**LISTED RECORDS**
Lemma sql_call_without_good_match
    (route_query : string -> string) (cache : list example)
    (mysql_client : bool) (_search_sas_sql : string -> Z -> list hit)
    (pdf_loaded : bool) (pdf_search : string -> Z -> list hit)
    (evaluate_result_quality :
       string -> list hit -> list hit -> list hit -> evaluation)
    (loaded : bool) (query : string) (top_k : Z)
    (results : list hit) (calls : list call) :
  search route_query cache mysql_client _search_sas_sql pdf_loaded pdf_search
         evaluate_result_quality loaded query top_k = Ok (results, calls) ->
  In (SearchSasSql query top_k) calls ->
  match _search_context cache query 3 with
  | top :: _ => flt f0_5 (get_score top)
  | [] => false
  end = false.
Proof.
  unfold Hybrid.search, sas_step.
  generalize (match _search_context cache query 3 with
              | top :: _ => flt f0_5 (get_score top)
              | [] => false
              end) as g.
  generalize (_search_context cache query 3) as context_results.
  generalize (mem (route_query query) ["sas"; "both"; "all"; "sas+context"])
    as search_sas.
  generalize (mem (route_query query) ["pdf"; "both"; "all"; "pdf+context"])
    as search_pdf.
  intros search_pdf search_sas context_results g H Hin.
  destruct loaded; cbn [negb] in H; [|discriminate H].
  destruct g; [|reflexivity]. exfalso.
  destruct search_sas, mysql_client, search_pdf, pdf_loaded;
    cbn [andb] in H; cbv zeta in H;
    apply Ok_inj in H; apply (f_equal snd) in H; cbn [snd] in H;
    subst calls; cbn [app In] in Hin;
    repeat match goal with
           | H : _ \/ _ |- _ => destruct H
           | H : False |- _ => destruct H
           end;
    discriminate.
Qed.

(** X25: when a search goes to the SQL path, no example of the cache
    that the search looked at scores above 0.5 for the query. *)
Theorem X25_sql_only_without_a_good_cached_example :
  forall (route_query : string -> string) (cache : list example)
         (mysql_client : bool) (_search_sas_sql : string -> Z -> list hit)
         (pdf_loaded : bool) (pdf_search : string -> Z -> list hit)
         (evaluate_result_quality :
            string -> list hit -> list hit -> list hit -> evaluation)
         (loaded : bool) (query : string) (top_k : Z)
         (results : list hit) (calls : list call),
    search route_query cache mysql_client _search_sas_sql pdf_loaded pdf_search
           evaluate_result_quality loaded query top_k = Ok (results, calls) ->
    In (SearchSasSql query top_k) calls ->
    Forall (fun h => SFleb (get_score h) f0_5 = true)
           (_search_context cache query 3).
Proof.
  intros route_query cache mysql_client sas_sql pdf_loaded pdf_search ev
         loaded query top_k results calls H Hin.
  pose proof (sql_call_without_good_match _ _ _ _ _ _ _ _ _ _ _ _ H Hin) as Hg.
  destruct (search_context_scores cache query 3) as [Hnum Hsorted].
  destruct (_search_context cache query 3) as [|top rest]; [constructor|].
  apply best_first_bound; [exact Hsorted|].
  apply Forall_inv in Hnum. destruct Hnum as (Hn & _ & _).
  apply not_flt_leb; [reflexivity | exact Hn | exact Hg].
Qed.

---

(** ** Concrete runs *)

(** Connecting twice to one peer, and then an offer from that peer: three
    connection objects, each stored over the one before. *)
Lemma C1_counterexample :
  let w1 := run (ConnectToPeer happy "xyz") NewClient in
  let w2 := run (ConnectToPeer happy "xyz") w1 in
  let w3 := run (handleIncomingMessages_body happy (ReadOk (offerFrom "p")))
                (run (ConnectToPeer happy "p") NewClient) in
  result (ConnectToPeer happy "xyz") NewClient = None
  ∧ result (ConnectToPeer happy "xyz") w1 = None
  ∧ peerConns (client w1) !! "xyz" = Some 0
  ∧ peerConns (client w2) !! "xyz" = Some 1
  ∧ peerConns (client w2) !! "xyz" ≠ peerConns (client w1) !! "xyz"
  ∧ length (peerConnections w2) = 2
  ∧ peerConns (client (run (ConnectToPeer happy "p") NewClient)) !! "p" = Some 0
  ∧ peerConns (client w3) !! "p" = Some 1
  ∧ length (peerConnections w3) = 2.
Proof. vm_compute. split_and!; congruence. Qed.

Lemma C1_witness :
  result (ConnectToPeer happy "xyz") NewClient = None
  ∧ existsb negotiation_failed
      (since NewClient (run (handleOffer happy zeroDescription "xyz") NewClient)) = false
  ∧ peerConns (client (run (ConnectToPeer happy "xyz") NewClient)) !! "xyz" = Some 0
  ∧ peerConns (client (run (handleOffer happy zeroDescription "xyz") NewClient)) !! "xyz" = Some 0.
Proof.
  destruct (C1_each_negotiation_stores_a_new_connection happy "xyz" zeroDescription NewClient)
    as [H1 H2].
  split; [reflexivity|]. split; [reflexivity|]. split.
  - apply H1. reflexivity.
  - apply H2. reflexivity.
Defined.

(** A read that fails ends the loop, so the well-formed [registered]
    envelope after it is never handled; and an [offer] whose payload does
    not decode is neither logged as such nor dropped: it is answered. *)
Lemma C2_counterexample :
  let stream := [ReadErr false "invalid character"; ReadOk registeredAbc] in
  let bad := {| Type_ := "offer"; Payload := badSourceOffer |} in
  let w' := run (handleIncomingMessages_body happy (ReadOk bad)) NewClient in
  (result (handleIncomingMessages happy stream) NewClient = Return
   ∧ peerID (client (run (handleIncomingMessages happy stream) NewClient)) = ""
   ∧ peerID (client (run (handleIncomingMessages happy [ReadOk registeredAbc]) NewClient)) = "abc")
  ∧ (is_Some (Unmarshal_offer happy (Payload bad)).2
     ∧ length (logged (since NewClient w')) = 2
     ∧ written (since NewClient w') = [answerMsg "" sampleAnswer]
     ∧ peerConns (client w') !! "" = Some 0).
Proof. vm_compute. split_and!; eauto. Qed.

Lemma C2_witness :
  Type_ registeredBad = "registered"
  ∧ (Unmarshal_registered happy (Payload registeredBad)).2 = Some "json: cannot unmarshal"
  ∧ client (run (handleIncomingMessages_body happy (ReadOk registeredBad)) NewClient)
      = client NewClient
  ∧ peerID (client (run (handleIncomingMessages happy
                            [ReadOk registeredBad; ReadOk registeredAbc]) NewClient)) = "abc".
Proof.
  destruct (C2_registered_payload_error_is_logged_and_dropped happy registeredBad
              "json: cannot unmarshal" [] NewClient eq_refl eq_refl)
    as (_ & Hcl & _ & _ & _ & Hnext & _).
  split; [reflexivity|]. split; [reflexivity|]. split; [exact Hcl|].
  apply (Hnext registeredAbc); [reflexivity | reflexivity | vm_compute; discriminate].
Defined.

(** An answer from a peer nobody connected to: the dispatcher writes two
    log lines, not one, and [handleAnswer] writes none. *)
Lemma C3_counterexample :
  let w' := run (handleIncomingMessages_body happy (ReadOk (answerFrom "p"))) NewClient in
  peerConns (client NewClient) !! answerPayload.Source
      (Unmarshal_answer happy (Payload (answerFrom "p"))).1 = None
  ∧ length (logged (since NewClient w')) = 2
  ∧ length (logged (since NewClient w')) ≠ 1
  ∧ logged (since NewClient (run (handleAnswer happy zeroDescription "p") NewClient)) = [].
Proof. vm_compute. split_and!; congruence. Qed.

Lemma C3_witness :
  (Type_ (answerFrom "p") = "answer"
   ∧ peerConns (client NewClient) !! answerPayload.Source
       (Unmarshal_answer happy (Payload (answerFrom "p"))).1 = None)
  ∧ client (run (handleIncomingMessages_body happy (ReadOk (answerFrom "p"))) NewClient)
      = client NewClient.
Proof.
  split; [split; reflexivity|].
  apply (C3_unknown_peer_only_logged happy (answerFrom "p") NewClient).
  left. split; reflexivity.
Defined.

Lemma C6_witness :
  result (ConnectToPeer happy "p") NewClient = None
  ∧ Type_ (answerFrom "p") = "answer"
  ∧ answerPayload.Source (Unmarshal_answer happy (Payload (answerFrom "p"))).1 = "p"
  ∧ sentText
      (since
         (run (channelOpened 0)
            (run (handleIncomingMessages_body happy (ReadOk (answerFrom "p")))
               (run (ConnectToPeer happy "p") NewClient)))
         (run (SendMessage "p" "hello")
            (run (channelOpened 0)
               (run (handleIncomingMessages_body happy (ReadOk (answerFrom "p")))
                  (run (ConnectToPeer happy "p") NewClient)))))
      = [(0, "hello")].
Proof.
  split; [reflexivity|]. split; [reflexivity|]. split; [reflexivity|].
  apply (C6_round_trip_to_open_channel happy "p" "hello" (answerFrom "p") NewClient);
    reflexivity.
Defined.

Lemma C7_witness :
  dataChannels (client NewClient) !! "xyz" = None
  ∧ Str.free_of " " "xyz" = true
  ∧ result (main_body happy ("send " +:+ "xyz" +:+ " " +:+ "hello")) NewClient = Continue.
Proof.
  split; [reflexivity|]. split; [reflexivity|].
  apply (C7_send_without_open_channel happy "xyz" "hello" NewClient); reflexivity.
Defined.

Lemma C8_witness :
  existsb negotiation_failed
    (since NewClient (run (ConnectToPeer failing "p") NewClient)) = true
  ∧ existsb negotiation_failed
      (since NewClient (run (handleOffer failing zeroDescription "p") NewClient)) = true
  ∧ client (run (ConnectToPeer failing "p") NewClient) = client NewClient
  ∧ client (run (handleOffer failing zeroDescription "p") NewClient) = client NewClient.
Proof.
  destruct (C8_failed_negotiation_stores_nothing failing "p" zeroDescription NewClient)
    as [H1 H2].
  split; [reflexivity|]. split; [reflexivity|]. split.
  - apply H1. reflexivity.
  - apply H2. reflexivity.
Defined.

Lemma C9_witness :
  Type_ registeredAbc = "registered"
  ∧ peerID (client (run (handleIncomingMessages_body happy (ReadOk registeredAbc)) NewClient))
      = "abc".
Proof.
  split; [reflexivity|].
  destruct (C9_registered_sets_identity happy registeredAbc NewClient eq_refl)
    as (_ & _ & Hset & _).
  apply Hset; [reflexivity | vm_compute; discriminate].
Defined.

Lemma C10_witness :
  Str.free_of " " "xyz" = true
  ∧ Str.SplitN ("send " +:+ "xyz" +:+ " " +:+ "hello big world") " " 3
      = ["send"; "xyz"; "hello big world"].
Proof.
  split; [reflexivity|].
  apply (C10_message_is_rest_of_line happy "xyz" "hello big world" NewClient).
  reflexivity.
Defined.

...

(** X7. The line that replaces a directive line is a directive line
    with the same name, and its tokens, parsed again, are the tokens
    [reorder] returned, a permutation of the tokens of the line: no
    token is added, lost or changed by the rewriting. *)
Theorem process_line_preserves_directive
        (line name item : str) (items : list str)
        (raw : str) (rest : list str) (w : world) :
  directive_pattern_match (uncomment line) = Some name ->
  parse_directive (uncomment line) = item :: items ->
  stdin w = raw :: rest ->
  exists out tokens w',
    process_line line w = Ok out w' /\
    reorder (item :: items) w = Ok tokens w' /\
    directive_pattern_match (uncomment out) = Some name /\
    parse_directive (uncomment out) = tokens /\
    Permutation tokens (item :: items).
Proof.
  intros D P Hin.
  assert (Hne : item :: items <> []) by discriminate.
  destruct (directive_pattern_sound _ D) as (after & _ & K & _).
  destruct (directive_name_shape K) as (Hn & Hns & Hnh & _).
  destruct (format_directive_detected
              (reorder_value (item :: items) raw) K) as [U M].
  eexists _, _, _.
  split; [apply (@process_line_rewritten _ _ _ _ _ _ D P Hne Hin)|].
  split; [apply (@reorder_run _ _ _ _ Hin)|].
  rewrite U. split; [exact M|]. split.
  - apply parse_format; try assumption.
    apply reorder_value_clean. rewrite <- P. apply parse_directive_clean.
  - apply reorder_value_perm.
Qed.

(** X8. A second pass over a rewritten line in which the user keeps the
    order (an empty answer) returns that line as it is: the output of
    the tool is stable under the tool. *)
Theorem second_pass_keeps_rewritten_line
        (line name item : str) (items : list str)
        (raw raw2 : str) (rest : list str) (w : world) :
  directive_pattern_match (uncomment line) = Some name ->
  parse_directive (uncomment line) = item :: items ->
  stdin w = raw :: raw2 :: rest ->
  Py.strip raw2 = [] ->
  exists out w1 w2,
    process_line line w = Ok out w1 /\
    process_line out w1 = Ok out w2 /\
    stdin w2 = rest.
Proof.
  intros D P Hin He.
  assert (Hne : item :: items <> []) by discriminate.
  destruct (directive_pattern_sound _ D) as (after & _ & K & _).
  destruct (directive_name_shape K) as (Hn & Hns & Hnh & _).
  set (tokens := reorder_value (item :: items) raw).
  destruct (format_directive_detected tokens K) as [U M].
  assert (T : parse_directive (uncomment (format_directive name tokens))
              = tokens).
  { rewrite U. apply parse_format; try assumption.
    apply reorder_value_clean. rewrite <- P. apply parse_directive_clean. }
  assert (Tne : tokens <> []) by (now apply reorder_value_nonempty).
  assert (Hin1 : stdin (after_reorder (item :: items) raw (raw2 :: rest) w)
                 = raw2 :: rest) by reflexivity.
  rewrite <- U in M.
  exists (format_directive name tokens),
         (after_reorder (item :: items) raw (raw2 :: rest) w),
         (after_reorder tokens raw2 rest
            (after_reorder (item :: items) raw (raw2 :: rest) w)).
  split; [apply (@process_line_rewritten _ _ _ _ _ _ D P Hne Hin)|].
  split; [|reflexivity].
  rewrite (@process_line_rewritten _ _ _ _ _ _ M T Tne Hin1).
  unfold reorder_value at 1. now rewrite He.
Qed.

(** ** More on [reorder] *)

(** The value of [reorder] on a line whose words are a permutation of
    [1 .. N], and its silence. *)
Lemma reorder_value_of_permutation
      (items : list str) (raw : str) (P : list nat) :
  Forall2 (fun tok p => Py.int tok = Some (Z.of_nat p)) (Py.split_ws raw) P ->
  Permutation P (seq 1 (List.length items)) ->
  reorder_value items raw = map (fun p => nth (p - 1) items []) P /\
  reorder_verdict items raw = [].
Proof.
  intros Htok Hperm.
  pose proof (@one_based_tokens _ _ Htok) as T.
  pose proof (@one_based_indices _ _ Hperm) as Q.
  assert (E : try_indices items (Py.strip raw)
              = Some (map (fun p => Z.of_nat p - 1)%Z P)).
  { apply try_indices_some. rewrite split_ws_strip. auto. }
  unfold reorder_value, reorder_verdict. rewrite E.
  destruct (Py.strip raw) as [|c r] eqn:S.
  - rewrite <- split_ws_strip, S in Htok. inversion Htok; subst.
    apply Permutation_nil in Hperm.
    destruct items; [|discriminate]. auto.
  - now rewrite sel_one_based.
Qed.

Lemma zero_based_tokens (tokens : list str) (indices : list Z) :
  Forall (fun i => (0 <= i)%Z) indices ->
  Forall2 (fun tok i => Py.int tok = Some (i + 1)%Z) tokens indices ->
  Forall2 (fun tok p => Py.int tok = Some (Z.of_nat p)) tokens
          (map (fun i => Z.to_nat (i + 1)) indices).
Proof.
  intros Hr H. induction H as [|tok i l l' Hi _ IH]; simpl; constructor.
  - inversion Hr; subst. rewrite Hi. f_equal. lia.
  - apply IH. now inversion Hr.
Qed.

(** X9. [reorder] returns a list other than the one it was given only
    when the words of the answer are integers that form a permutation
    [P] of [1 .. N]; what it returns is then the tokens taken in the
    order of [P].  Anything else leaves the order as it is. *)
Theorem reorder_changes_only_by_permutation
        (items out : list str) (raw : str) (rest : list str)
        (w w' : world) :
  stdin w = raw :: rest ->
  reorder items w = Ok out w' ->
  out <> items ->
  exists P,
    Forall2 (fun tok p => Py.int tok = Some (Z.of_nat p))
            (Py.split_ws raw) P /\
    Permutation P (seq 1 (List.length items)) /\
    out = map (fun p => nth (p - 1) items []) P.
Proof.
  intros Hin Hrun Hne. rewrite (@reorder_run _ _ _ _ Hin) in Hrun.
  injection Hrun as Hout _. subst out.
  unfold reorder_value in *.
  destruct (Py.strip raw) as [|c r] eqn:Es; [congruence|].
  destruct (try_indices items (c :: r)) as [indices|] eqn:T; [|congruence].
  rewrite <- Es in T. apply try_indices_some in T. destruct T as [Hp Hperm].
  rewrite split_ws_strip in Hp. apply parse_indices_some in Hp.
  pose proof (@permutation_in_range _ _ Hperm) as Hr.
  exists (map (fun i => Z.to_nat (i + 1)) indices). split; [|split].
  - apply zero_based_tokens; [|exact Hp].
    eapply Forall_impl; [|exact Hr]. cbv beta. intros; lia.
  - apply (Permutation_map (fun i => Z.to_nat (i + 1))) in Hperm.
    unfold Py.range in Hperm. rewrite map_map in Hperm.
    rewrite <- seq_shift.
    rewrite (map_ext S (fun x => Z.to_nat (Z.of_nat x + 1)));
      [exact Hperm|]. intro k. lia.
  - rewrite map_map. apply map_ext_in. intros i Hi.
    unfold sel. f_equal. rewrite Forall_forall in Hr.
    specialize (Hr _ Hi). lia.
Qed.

**PROBLEM DESCRIPTION**
Say how many lines above include "Hsorted". The number alone is the answer.

**RESULT OF THIS EXERCISE**
2